**Activity:** From the entries below, copy each line in which the word "right" occurs.

**Source records:**
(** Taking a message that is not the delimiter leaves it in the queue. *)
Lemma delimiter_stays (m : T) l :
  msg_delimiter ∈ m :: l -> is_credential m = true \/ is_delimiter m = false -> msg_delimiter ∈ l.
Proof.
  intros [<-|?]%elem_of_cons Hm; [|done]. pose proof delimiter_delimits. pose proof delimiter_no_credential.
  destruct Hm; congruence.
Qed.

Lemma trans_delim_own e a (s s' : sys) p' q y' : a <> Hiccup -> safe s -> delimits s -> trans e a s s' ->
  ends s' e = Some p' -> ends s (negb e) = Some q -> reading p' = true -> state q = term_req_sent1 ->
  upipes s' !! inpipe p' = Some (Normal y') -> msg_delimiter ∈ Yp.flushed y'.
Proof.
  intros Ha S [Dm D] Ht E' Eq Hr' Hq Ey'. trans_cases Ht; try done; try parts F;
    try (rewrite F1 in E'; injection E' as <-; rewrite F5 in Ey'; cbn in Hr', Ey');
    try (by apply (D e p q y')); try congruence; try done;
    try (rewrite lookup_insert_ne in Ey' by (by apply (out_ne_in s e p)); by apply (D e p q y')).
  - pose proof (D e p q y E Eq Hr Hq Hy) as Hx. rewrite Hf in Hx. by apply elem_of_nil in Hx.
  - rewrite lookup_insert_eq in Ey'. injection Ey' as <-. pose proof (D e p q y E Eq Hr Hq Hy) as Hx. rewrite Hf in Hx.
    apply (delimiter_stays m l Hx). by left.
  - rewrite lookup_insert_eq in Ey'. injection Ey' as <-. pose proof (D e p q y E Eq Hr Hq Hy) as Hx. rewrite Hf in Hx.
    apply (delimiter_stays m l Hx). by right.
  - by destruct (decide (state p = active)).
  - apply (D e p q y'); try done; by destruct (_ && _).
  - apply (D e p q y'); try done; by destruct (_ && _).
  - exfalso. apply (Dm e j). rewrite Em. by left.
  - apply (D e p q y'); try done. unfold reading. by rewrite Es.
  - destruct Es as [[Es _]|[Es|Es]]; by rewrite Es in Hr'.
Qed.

---

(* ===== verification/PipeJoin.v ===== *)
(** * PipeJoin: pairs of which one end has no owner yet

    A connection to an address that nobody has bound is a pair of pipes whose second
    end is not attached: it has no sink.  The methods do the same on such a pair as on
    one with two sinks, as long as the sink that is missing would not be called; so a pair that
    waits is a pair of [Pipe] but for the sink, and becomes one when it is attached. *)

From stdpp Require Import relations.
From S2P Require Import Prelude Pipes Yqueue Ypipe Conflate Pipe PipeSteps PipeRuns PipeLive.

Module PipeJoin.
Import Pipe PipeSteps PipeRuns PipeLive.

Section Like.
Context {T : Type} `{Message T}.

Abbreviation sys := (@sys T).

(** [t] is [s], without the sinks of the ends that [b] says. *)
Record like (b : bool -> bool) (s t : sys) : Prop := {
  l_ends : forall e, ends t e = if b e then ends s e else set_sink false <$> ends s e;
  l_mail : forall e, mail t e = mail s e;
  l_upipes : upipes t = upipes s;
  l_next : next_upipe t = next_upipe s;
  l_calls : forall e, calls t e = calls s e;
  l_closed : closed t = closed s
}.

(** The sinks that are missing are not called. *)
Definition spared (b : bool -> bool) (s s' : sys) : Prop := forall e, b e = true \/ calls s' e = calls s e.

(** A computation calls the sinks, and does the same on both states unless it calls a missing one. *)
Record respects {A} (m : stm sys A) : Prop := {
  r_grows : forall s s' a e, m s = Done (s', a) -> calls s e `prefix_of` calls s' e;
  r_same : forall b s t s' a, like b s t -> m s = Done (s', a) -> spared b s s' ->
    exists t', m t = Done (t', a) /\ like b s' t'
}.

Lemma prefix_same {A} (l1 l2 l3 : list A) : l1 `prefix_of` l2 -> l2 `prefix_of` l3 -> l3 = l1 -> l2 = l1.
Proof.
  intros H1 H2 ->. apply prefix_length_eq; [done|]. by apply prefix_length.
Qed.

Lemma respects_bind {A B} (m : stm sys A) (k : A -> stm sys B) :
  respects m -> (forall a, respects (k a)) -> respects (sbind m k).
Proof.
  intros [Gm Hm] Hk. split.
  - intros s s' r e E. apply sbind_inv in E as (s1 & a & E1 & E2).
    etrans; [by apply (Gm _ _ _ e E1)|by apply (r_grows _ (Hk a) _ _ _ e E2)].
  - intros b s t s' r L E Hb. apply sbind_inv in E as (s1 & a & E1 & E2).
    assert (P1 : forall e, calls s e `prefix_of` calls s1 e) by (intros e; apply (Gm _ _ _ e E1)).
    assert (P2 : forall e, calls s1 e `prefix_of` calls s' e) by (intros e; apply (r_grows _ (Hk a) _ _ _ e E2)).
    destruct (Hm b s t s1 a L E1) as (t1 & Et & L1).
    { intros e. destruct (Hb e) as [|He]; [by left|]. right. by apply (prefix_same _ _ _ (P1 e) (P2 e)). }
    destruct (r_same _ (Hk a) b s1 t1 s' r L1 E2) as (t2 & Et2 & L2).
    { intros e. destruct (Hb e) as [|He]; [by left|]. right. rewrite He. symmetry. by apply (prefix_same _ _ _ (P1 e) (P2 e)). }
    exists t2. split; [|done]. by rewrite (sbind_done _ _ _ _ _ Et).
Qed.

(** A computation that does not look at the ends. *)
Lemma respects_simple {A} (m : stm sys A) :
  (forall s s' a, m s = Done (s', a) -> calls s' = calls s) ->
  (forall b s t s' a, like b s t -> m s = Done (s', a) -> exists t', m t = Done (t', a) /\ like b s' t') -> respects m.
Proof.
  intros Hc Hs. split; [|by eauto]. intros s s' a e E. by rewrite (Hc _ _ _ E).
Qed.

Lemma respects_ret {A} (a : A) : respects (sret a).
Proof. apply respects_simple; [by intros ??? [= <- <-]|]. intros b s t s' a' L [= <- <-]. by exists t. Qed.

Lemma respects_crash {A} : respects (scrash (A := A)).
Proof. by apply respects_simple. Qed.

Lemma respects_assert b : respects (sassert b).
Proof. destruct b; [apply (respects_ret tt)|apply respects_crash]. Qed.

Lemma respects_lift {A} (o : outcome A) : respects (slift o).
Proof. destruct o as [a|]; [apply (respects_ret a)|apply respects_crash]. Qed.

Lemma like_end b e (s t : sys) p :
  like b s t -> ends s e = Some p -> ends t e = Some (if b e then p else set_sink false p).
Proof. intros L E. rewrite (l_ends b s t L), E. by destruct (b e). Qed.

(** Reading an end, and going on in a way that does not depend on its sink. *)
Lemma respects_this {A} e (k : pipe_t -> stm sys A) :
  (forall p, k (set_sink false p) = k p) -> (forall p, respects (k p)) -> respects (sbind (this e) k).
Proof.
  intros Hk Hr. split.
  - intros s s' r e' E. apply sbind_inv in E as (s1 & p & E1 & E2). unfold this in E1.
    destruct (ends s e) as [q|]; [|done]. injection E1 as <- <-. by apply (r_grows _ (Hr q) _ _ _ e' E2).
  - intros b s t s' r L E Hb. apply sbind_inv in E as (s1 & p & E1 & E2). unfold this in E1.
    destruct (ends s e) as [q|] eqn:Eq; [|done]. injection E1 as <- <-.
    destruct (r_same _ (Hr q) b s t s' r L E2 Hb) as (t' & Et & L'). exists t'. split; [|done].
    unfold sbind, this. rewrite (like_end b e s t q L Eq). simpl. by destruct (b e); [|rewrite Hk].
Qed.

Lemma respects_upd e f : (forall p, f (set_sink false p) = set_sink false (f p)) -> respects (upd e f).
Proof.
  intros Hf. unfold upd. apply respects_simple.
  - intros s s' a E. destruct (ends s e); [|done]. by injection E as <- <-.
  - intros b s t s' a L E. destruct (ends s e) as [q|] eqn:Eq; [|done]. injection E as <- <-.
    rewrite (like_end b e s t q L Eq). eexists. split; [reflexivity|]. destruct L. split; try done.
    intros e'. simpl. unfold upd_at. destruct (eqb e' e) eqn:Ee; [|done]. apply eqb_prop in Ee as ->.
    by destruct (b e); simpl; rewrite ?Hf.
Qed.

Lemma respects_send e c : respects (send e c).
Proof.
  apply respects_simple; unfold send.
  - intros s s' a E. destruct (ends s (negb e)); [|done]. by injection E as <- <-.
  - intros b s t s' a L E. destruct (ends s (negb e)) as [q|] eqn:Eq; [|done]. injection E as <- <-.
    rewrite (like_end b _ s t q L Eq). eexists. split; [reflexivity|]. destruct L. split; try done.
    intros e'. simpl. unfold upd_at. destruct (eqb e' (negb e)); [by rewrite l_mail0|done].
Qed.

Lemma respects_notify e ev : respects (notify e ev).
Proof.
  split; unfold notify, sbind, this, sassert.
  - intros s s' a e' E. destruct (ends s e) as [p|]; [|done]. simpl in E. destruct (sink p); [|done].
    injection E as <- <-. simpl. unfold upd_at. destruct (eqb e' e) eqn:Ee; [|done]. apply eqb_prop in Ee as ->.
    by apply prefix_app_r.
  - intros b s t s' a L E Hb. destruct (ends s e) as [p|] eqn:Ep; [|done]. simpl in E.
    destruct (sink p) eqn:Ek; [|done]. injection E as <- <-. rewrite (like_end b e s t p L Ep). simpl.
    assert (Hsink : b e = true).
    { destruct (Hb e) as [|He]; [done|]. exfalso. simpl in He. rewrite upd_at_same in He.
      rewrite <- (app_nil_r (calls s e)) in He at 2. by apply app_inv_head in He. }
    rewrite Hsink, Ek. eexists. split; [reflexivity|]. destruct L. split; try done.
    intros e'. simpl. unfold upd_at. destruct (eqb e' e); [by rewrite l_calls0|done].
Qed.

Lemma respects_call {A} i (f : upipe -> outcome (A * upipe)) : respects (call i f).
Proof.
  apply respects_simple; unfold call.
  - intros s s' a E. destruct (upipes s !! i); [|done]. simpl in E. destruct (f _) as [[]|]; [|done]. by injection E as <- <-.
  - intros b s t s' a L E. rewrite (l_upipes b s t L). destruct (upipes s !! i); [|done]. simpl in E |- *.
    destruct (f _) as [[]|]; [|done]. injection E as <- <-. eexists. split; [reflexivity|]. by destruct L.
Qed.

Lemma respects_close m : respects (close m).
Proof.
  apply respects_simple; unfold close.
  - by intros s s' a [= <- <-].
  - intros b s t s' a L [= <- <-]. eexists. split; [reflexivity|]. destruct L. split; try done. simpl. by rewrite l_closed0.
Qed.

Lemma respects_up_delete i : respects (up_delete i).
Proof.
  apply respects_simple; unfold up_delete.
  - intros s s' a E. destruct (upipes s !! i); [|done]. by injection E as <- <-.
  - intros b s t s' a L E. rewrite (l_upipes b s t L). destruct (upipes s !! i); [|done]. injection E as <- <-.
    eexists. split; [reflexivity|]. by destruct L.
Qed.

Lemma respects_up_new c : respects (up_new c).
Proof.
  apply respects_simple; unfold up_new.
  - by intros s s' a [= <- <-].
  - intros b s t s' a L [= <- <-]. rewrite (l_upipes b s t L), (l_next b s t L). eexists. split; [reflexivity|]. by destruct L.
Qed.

**Exercise result:**
    apply (delimiter_stays m l Hx). by right.
    { intros e. destruct (Hb e) as [|He]; [by left|]. right. by apply (prefix_same _ _ _ (P1 e) (P2 e)). }
    { intros e. destruct (Hb e) as [|He]; [by left|]. right. rewrite He. symmetry. by apply (prefix_same _ _ _ (P1 e) (P2 e)). }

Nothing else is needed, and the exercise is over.